**What to do:**
Write out the entries below exactly. End with the line that contains "try char_test (_isNumericParamValue".

---------- Exercise materials

(** The characters of a sequence up to the last one. *)
Lemma loop_csi_steps fuel string start l rest current s x x' run :
  drop current string = l ++ rest → in_csi x → csi_steps l x = Some x' →
  ∃ run', in_csi x' ∧
    ProcessString_loop (length l + fuel) string start current (seq_of s x run)
    = ProcessString_loop fuel string start (current + length l) (seq_of s x' run').
Proof.
  revert current x run. induction l as [|c l IH]; intros current x run Hd Hx Hs.
  - cbn in Hs. simplify_eq. exists run. by rewrite Nat.add_0_r.
  - cbn in Hs. destruct (csi_step c x) as [y|] eqn:Hy; [|done]. cbn in Hs.
    pose proof (csi_step_in_csi _ _ _ Hy) as Hyc.
    destruct (IH (S current) y (substr string start (current - start + 1))) as (run' & Hx' & Hl).
    + rewrite <-Nat.add_1_r, <-drop_drop, Hd. done.
    + done.
    + done.
    + exists run'. split; [done|]. cbn [length Nat.add].
      rewrite (loop_step_inside _ _ _ _ _ c
        (seq_of s y (substr string start (current - start + 1)))).
      * rewrite Hl. f_equal. lia.
      * by rewrite <-(Nat.add_0_r current), <-lookup_drop, Hd.
      * by destruct x as [[[]]].
      * rewrite <-(csi_step_sound s c x y _ Hx Hy). by destruct x as [[[]]].
      * destruct y as [[[]]]. unfold in_csi in Hyc. cbn in *. by destruct Hyc as [->|[->| ->]].
Qed.

(** The final character dispatches and returns to the ground state. *)
Lemma ProcessCharacter_csi_final s c st id ps lim run :
  is_csi_final c = true → st = CsiEntry ∨ st = CsiParam ∨ st = CsiIntermediate →
  ProcessCharacter c (seq_state s st id ps lim run)
  = match ActionCsiDispatch (Finalize c id) ps (FlushToTerminal run) (view_of s) with
    | Ok _ v => Ok tt (set_cachedSequence None (set_state Ground
                  (with_view v (seq_state s st id ps lim run))))
    | Throw x v => Throw x (with_view v (seq_state s st id ps lim run))
    end.
Proof.
  intros Hc Hst. rewrite ProcessCharacter_graphic by char_lia. unfold process_event.
  destruct Hst as [->|[->| ->]]; cbn;
  unfold _EventCsiEntry, _EventCsiParam, _EventCsiIntermediate;
  char_test (_isC0Code c); try char_test (_isDelete c); try char_test (_isIntermediate c);
  try char_test (_isNumericParamValue c || _isParameterDelimiter c);
  try char_test (_isCsiInvalid c); try char_test (_isCsiPrivateMarker c);
  try char_test (_isIntermediateInvalid c); try char_test (_isParameterInvalid c);
  unfold _ActionCsiDispatch, mbind, prog_bind, gets; cbn; unfold call; cbn;
  change (view_of (seq_state s _ id ps lim run)) with (view_of s);
  by destruct (ActionCsiDispatch _ _ _ _).
Qed.

(** The machine after a dispatched control sequence. *)
Definition csi_done (q : CsiSequence) (lim : bool) (v : EngineView E) : StateMachine E H :=
  mkSM (ev_engine v) Ground (ev_isInAnsiMode v) [] (csi_builder q) (parse_params (csi_text q)) lim
    [] 0 None None false.

(** The first character of a sequence ends the (empty) run before it. *)
Lemma loop_start_escape fuel body s :
  _processingIndividually s = false →
  ProcessString_loop (S fuel) (ESC :: body) 0 0 s
  = ProcessString_loop fuel (ESC :: body) 0 0 (set_processingIndividually true (set_run [ESC] s)).
Proof.
  intros Hp. cbn [ProcessString_loop]. change ((ESC :: body) !! 0%nat) with (Some ESC).
  unfold mbind, prog_bind, gets, modify. cbn. rewrite Hp.
  change (_isActionableFromGround ESC) with true. cbn.
  unfold call. rewrite quiet_print. cbn. by destruct s.
Qed.

(** The next rounds enter the control sequence, anywhere in a string. *)
Lemma loop_csi_introducer fuel string current body s :
  drop current string = ESC :: 0x5B :: body →
  _state s = Ground → _processingIndividually s = true → _isInAnsiMode s = true →
  ∃ run, ProcessString_loop (S (S fuel)) string current current s
    = ProcessString_loop fuel string current (2 + current) (seq_of s csi_start run).
Proof.
  intros Hd Hg Hp Ha.
  rewrite (loop_step_inside _ string current current _ ESC
    (seq_state s Escape VTIDBuilder_Clear [] false (substr string current 1))); [| |done| |done].
  2:{ by rewrite <-(Nat.add_0_r current), <-lookup_drop, Hd. }
  2:{ rewrite Nat.sub_diag. rewrite ProcessCharacter_escape; [done|cbn; by rewrite Hg|cbn; by rewrite Hg|done]. }
  rewrite (loop_step_inside _ string current (S current) _ 0x5B
    (seq_state s CsiEntry VTIDBuilder_Clear [] false (substr string current (S current - current + 1)))); [| |done| |done].
  2:{ by rewrite <-Nat.add_1_r, <-lookup_drop, Hd. }
  2:{ exact (ProcessCharacter_csi_indicator s _ Ha). }
  by eexists.
Qed.

(** A whole control sequence in a string, from the ground state: exactly one dispatch, with the
    identifier and the parameters of its text; the loop goes on behind it. *)
Lemma loop_csi fuel string current q rest s r v :
  csi_valid q = true → drop current string = csi_string q ++ rest →
  _state s = Ground → _processingIndividually s = true → _isInAnsiMode s = true →
  ActionCsiDispatch (csi_id q) (parse_params (csi_text q)) (FlushToTerminal (csi_string q))
    (view_of s) = Ok r v →
  ∃ lim, ProcessString_loop (length (csi_string q) + fuel) string current current s
    = let next := (current + length (csi_string q))%nat in
      ProcessString_loop fuel string next next (set_run (csi_string q) (csi_done q lim v)).
Proof.
  intros Hv Hdrop Hg Hp Ha Hd.
  set (l := option_list (csi_marker q) ++ csi_text q ++ csi_intermediates q).
  assert (csi_body q = l ++ [csi_final q]) as Hb.
  { unfold csi_body, l. by rewrite !app_assoc. }
  assert (length (csi_string q) = S (2 + length l)) as Hlen.
  { unfold csi_string. rewrite Hb. cbn. rewrite length_app. cbn. lia. }
  destruct (csi_steps_valid q Hv) as (st & lim & Hsteps). fold l in Hsteps.
  exists lim. cbv zeta.
  replace (length (csi_string q) + fuel)%nat with (S (S (length l + S fuel))) by lia.
  destruct (loop_csi_introducer (length l + S fuel) string current (csi_body q ++ rest) s Hdrop Hg Hp Ha) as [run0 Hl0].
  assert (drop (2 + current) string = l ++ csi_final q :: rest) as Hdrop2.
  { rewrite Nat.add_comm, <-drop_drop, Hdrop. unfold csi_string. rewrite Hb, <-!app_comm_cons, <-app_assoc. done. }
  destruct (loop_csi_steps (S fuel) string current l (csi_final q :: rest) (2 + current) s csi_start
    (st, csi_builder q, parse_params (csi_text q), lim) run0) as (run1 & Hx & Hl1); [done|by left|done|].
  rewrite Hl0, Hl1. assert (string !! (2 + current + length l)%nat = Some (csi_final q)) as Hlast.
  { rewrite <-lookup_drop, Hdrop2. by rewrite list_lookup_middle. }
  rewrite (loop_step_last _ _ _ _ _ (csi_final q) (set_cachedSequence None (set_state Ground
    (with_view v (seq_state s st (csi_builder q) (parse_params (csi_text q)) lim (csi_string q))))));
    [|done|done| |done].
  - replace (S (2 + current + length l)) with (current + length (csi_string q))%nat by lia. done.
  - assert (substr string current (2 + current + length l - current + 1) = csi_string q) as ->.
    { unfold substr. rewrite Hdrop, take_app_le, take_ge by lia. done. }
    change (ProcessCharacter (csi_final q)
      (seq_state s st (csi_builder q) (parse_params (csi_text q)) lim (csi_string q)) =
      Ok tt (set_cachedSequence None (set_state Ground (with_view v
      (seq_state s st (csi_builder q) (parse_params (csi_text q)) lim (csi_string q)))))).
    rewrite ProcessCharacter_csi_final; [|by apply andb_true_iff in Hv as [_ ?]|done].
    fold (csi_id q). by rewrite Hd.
Qed.

Lemma ProcessString_tail_end string s :
  _processingIndividually s = false →
  ProcessString_tail string (length string) s = Ok tt (set_run [] s).
Proof.
  intros Hp. unfold ProcessString_tail. case_decide; [lia|].
  unfold mbind, prog_bind, gets, modify. cbn. by rewrite Hp.
Qed.

(** A whole control sequence, in one call from the ground state: exactly one
    dispatch, with the identifier and the parameters of its text. *)
Lemma ProcessString_csi q s r v :
  csi_valid q = true → _state s = Ground → _processingIndividually s = false →
  _isInAnsiMode s = true → _cachedSequence s = None →
  ActionCsiDispatch (csi_id q) (parse_params (csi_text q)) (FlushToTerminal (csi_string q))
    (view_of s) = Ok r v →
  ∃ lim, ProcessString (csi_string q) s = Ok tt (csi_done q lim v).
Proof.
  intros Hv Hg Hp Ha _ Hd.
  destruct (loop_csi (length (csi_string q) + 1) (csi_string q) 0 q [] (set_processingIndividually true (set_run [ESC] s)) r v)
    as [lim Hl]; [done|by rewrite app_nil_r|done..|].
  exists lim. unfold ProcessString. rewrite (bind_ok _ _ s (length (csi_string q)) (set_run (csi_string q) (csi_done q lim v))).
  - by rewrite ProcessString_tail_end.
  - replace (2 * length (csi_string q) + 2)%nat with (S (length (csi_string q) + (length (csi_string q) + 1))) by lia.
    etrans; [exact (loop_start_escape _ (0x5B :: csi_body q) s Hp)|]. change (ESC :: 0x5B :: csi_body q) with (csi_string q).
    rewrite Hl. cbn -[ProcessString_loop csi_string].
    rewrite Nat.add_1_r. cbn [ProcessString_loop]. by rewrite lookup_ge_None_2.
Qed.

(** Text without control characters is walked over and left to the tail. *)
Lemma loop_text fuel string current s :
  forallb (λ c, negb (_isActionableFromGround c)) (drop current string) = true →
  _processingIndividually s = false → (length string - current < fuel)%nat →
  ∃ run, ProcessString_loop fuel string 0 current s = Ok 0%nat (set_run run s).
Proof.
  revert current s. induction fuel as [|fuel IH]; intros current s Ht Hp Hf; [lia|].
  cbn [ProcessString_loop]. destruct (string !! current) as [c|] eqn:Hc.
  - rewrite (drop_S _ _ _ Hc) in Ht. cbn in Ht. apply andb_true_iff in Ht as [Hn%negb_true_iff Ht].
    pose proof (lookup_lt_Some _ _ _ Hc). unfold mbind, prog_bind, gets, modify. cbn.
    rewrite Hp, Hn.
    destruct (IH (S current) (set_run (substr string 0 (current - 0 + 1)) s) Ht Hp) as [run Hr];
      [lia|]. exists run. rewrite Hr. by destruct s.
  - exists (_run s). by destruct s.
Qed.

(** ... which prints it in one call. *)
Lemma ProcessString_text text s r v :
  text ≠ [] → forallb (λ c, negb (_isActionableFromGround c)) text = true →
  _processingIndividually s = false →
  ActionPrintString text (FlushToTerminal text) (view_of s) = Ok r v →
  ProcessString text s = Ok tt (with_view v (set_run text s)).
Proof.
  intros Hne Ht Hp Ha. unfold ProcessString.
  destruct (loop_text (2 * length text + 2) text 0 s Ht Hp) as [run Hl]; [lia|].
  rewrite (bind_ok _ _ _ _ _ Hl). unfold ProcessString_tail.
  assert (0 < length text)%nat by (destruct text; [done|cbn; lia]).
  rewrite decide_True by done. unfold mbind, prog_bind, gets, modify. cbn -[bool_decide].
  rewrite Hp, bool_decide_false by done. cbn. unfold call. cbn. rewrite drop_0.
  change (view_of _) with (view_of s). by rewrite Ha.
Qed.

--------------------

**Your solution:**
(** The characters of a sequence up to the last one. *)
Lemma loop_csi_steps fuel string start l rest current s x x' run :
  drop current string = l ++ rest → in_csi x → csi_steps l x = Some x' →
  ∃ run', in_csi x' ∧
    ProcessString_loop (length l + fuel) string start current (seq_of s x run)
    = ProcessString_loop fuel string start (current + length l) (seq_of s x' run').
Proof.
  revert current x run. induction l as [|c l IH]; intros current x run Hd Hx Hs.
  - cbn in Hs. simplify_eq. exists run. by rewrite Nat.add_0_r.
  - cbn in Hs. destruct (csi_step c x) as [y|] eqn:Hy; [|done]. cbn in Hs.
    pose proof (csi_step_in_csi _ _ _ Hy) as Hyc.
    destruct (IH (S current) y (substr string start (current - start + 1))) as (run' & Hx' & Hl).
    + rewrite <-Nat.add_1_r, <-drop_drop, Hd. done.
    + done.
    + done.
    + exists run'. split; [done|]. cbn [length Nat.add].
      rewrite (loop_step_inside _ _ _ _ _ c
        (seq_of s y (substr string start (current - start + 1)))).
      * rewrite Hl. f_equal. lia.
      * by rewrite <-(Nat.add_0_r current), <-lookup_drop, Hd.
      * by destruct x as [[[]]].
      * rewrite <-(csi_step_sound s c x y _ Hx Hy). by destruct x as [[[]]].
      * destruct y as [[[]]]. unfold in_csi in Hyc. cbn in *. by destruct Hyc as [->|[->| ->]].
Qed.

(** The final character dispatches and returns to the ground state. *)
Lemma ProcessCharacter_csi_final s c st id ps lim run :
  is_csi_final c = true → st = CsiEntry ∨ st = CsiParam ∨ st = CsiIntermediate →
  ProcessCharacter c (seq_state s st id ps lim run)
  = match ActionCsiDispatch (Finalize c id) ps (FlushToTerminal run) (view_of s) with
    | Ok _ v => Ok tt (set_cachedSequence None (set_state Ground
                  (with_view v (seq_state s st id ps lim run))))
    | Throw x v => Throw x (with_view v (seq_state s st id ps lim run))
    end.
Proof.
  intros Hc Hst. rewrite ProcessCharacter_graphic by char_lia. unfold process_event.
  destruct Hst as [->|[->| ->]]; cbn;
  unfold _EventCsiEntry, _EventCsiParam, _EventCsiIntermediate;
  char_test (_isC0Code c); try char_test (_isDelete c); try char_test (_isIntermediate c);
  try char_test (_isNumericParamValue c || _isParameterDelimiter c);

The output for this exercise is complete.